突然の来訪におもてなしの準備もできず、申し訳ありません。
ですが」
微笑んでいる瞳に、光など一点もない。
あるのは敵意。
よく見れば働いていた使用人たちもメンバーを攻撃しやすい場所に集まっており、中には既に得物を持つものもいた。
「失礼ですが、どちらさまでしょうか?
そして、我が館の門番なしでの来訪とはどういうことでしょうか?
そして、剣を向けるというこ」
言い終わる前に軍団長の命令でティアは弓を放った。
確実に狙ったつもりではあったが、人間相手だからだろうか?
メイドは少し動いただけで弓をかわした。
とたん、今まで大人しかったほかの使用人たちが襲い掛かる。
ある者は階段を飛び降り、ある物は廊下から突き進むように、ある者は天井から降り立ってきた。

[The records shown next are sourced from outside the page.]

(** * VMware-Inventory: the inventory aggregation engine of [main.go]

    A shallow embedding of the three passes of [main] (group-name
    resolution, anonymised labels, per-host vSAN disk accounting) and of the
    CSV row builder, followed by the properties of the specification.

    The services of the vCenter SDK ([RetrieveOne], [QueryDisksForVsan]) are
    section variables: an answer may differ from call to call, so an answer
    is indexed by the position of the host being processed when the call is
    made (each loop makes at most one call of each kind per host). *)

From Stdlib Require Import ZArith QArith Qabs Qpower Lia.
From Stdlib Require Import Ascii.
From Corelib Require SpecFloat.
From stdpp Require Import base option list gmap strings pretty.

Local Open Scope string_scope.
Local Open Scope Z_scope.

(** ** Machine integers

    Go's fixed-width signed integers, as [Z] with the two's-complement
    wrap-around written out. *)
Module Int.

Definition wrap (w : Z) (z : Z) : Z :=
  (z + 2 ^ (w - 1)) mod 2 ^ w - 2 ^ (w - 1).

Definition in_range (w : Z) (z : Z) : Prop :=
  - 2 ^ (w - 1) <= z < 2 ^ (w - 1).

Definition int16 : Z -> Z := wrap 16.
Definition int64 : Z -> Z := wrap 64.

Definition add64 (a b : Z) : Z := int64 (a + b).
Definition mul64 (a b : Z) : Z := int64 (a * b).

(** [a / b] on [int16]: truncated division; a zero divisor is the
    run-time panic "integer divide by zero", here [None]. *)
Definition quo16 (a b : Z) : option Z :=
  if b =? 0 then None else Some (int16 (Z.quot a b)).

End Int.

(** [strconv.Itoa]: decimal digits, a leading minus sign for negatives. *)
Definition Itoa (z : Z) : string := pretty z.

(** ** [float64]

    The only floating-point operations of the program are the conversion
    [float64(capacityBytes)] of an [int64], one division by the constant
    [1024*1024*1024*1024] and the verb [%.1f].  A finite binary64 number is
    kept as the pair [fnum * 2^fexp]. *)
Module Float64.

Record t : Type := mk { fnum : Z; fexp : Z }.

(** The real number a float denotes. *)
Definition toQ (x : t) : Q := inject_Z (fnum x) * Qpower 2 (fexp x).

(** Nearest integer to [n / d], ties to the even one ([0 <= n], [0 < d]). *)
Definition round_half_even (n d : Z) : Z :=
  let q := n / d in
  let r := n mod d in
  if 2 * r <? d then q
  else if d <? 2 * r then q + 1
  else if Z.even q then q else q + 1.

(** [float64(z)] for an [int64] [z]: exact up to 53 significant bits,
    round-to-nearest-even above. *)
Definition of_int64 (z : Z) : t :=
  let a := Z.abs z in
  if a <? 2 ^ 53 then mk z 0
  else
    let e := Z.log2 a - 52 in
    mk (Z.sgn z * round_half_even a (2 ^ e)) e.

(** [x / 2^k]: a division by a power of two only lowers the exponent; it
    is exact as long as the result stays a normal number, which holds for
    every quotient the program forms (exponents between -40 and 23). *)
Definition div_pow2 (x : t) (k : Z) : t := mk (fnum x) (fexp x - k).

(** The tenths digit string of [fmt.Sprintf("%.1f", x)]: the exact value
    rounded to one decimal, ties to even, as [strconv.FormatFloat] does;
    the sign is printed whenever the float is negative. *)
Definition tenths (x : t) : Z :=
  let n := Z.abs (fnum x) in
  if 0 <=? fexp x then 10 * n * 2 ^ fexp x
  else round_half_even (10 * n) (2 ^ (- fexp x)).

Definition render_tenths (neg : bool) (t : Z) : string :=
  (if neg then "-" else "") +:+ Itoa (t / 10) +:+ "." +:+ Itoa (t mod 10).

Definition Sprintf_1f (x : t) : string :=
  render_tenths (fnum x <? 0) (tenths x).

(** Value of a [spec_float] of the standard library's IEEE 754 model, used
    to cross-check the definitions above on concrete inputs. *)
Definition SF_toQ (x : SpecFloat.spec_float) : option Q :=
  match x with
  | SpecFloat.S754_zero _ => Some 0%Q
  | SpecFloat.S754_finite s m e =>
      Some (inject_Z (if s then Z.neg m else Z.pos m) * Qpower 2 e)%Q
  | _ => None
  end.

Definition SF_of_Z (z : Z) : SpecFloat.spec_float :=
  SpecFloat.binary_normalize 53 1024 z 0 false.

Definition agrees_with_ieee (z : Z) (k : Z) : bool :=
  match SF_toQ (SpecFloat.SFdiv 53 1024 (SF_of_Z z) (SF_of_Z (2 ^ k))) with
  | Some q => Qeq_bool q (toQ (div_pow2 (of_int64 z) k))
  | None => false
  end.

End Float64.

(** ** The vSphere objects the program reads

    Only the fields [main] touches; a Go pointer that may be [nil] is an
    [option]. *)
Module Vim.

Record ManagedObjectReference : Type :=
  { moType : string; moValue : string }.

(** [BlockSize] is an [int32], [Block] an [int64]. *)
Record HostDiskDimensionsLba : Type := { BlockSize : Z; Block : Z }.

Record VsanHostVsanDiskInfo : Type :=
  { VsanUuid : string; FormatVersion : Z }.

Record HostScsiDisk : Type :=
  { Capacity : HostDiskDimensionsLba;
    VsanDiskInfo : option VsanHostVsanDiskInfo }.

Record VsanHostDiskMapping : Type :=
  { Ssd : HostScsiDisk; NonSsd : list HostScsiDisk }.

Record VsanHostDiskResult : Type := { Disk : HostScsiDisk; State : string }.

Record VsanHostConfigInfoStorageInfo : Type :=
  { DiskMapping : list VsanHostDiskMapping }.

Record VsanHostConfigInfo : Type :=
  { VsanEsaEnabled : option bool;
    StorageInfo : option VsanHostConfigInfoStorageInfo }.

Record HostVsanSystem : Type := { Config : VsanHostConfigInfo }.

Record HostCpuPackage : Type := { Description : string }.

(** Both counters are [int16]. *)
Record HostCpuInfo : Type := { NumCpuPackages : Z; NumCpuCores : Z }.

(** [MemorySize] is an [int64]. *)
Record HostHardwareInfo : Type :=
  { CpuPkg : list HostCpuPackage; CpuInfo : HostCpuInfo; MemorySize : Z }.

Record HostHardwareSummary : Type := { Model : string }.

Record AboutInfo : Type := { Version : string }.

Record HostConfigSummary : Type :=
  { Name : string; Product : option AboutInfo }.

Record HostListSummary : Type :=
  { SummaryHardware : option HostHardwareSummary;
    SummaryConfig : HostConfigSummary }.

Record HostConfigManager : Type :=
  { VsanSystem : option ManagedObjectReference }.

Record HostSystem : Type :=
  { Summary : HostListSummary;
    Hardware : option HostHardwareInfo;
    ConfigManager : HostConfigManager;
    Parent : option ManagedObjectReference }.

(** [h.Summary.Config.Name] *)
Definition hostName (h : HostSystem) : string := Name (SummaryConfig (Summary h)).

End Vim.
Import Vim.

(** [for i, x := range l { body }] over a state. *)
Fixpoint forRange {A St : Type} (body : nat -> A -> St -> St)
    (i : nat) (l : list A) (st : St) : St :=
  match l with
  | [] => st
  | x :: tl => forRange body (S i) tl (body i x st)
  end.

(** [m[k]] on a Go map: the zero value when the key is absent. *)
Definition mapIndex {V : Type} (zero : V) (m : gmap string V) (k : string) : V :=
  default zero (m !! k).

「それでは、我が館のメイドたちのおもてなし存分にお楽しみくださいませ」
「散!」
軍団長の掛け声と共に、何人に更に別れ、別行動を開始する。
この館の主と比べれば彼らはザコだ。
ザコにかまうヒマなどない!
ソレイユとティアは、偶然に同じ道を選び何人かのメンバーと共にしていた。
何度も何度も同じところをぐるぐるまわるような感覚にメンバーのイライラは絶頂を迎えようとしている。
「なんなんだ!ここは!!
さっきも見たぞこの窓の風景を!!」
「騒がないでよ!敵がきたらどうするのよ!」
「仕方ない…」
ティアがぶつぶつと詠唱を開始する。あまり体力を使いたくなかったのだが仕方あるまい。
この廊下はおかしい。
なにか目印になるものがほしく、強い悪魔の気配を探していく。
強い悪魔ならば、きっとこの館の主であろうしというやや楽観的な感情もあった。
見つかる気配にコチラと指示を出し進んでいく。
永遠と続く廊下の壁を押すとふわりとした感触。
ななめになっていく体に思わず目をつむるが、すんでのところで他のメンバーが支えてくれた。
大きな扉を前にして、メンバーはしばし話し合うが周りに道はなく、戻ろうとしても壁は先ほどのようにすりぬけることはできなくなっていた。
仕方なしに大きな扉を開く。
「ようこそ、悪魔の館の中にある知識の宝庫『魔術図書館』へ」
一人と数えていいのだろうか、少女が発した言葉に一同は一瞬ひるむ。
そして、瞬間ティアを残し全員が消えた。
「え?
え??」
突然のことにティアはあたふめくが、深呼吸をしなんとか落ち着けようとする。
「いでよ! スライムくん!」
どこか芝居かかった言葉で悪魔は、魔方陣を描いた。
出てきたスライムに弓を放つが、通り抜けスライムの体の中に入る。
痛くも痒くもないのか、感情すらないのか。ティアへと近付いてくる。
弓がだめなら魔法だと、ティアは魔法を詠唱する。
にやりと悪魔は笑う。それの意味も分からないし、第一ティアはそれを見ることがなかった。
スライムは、火炎球すら通さず体の中へといれ、次第に鎮火していった。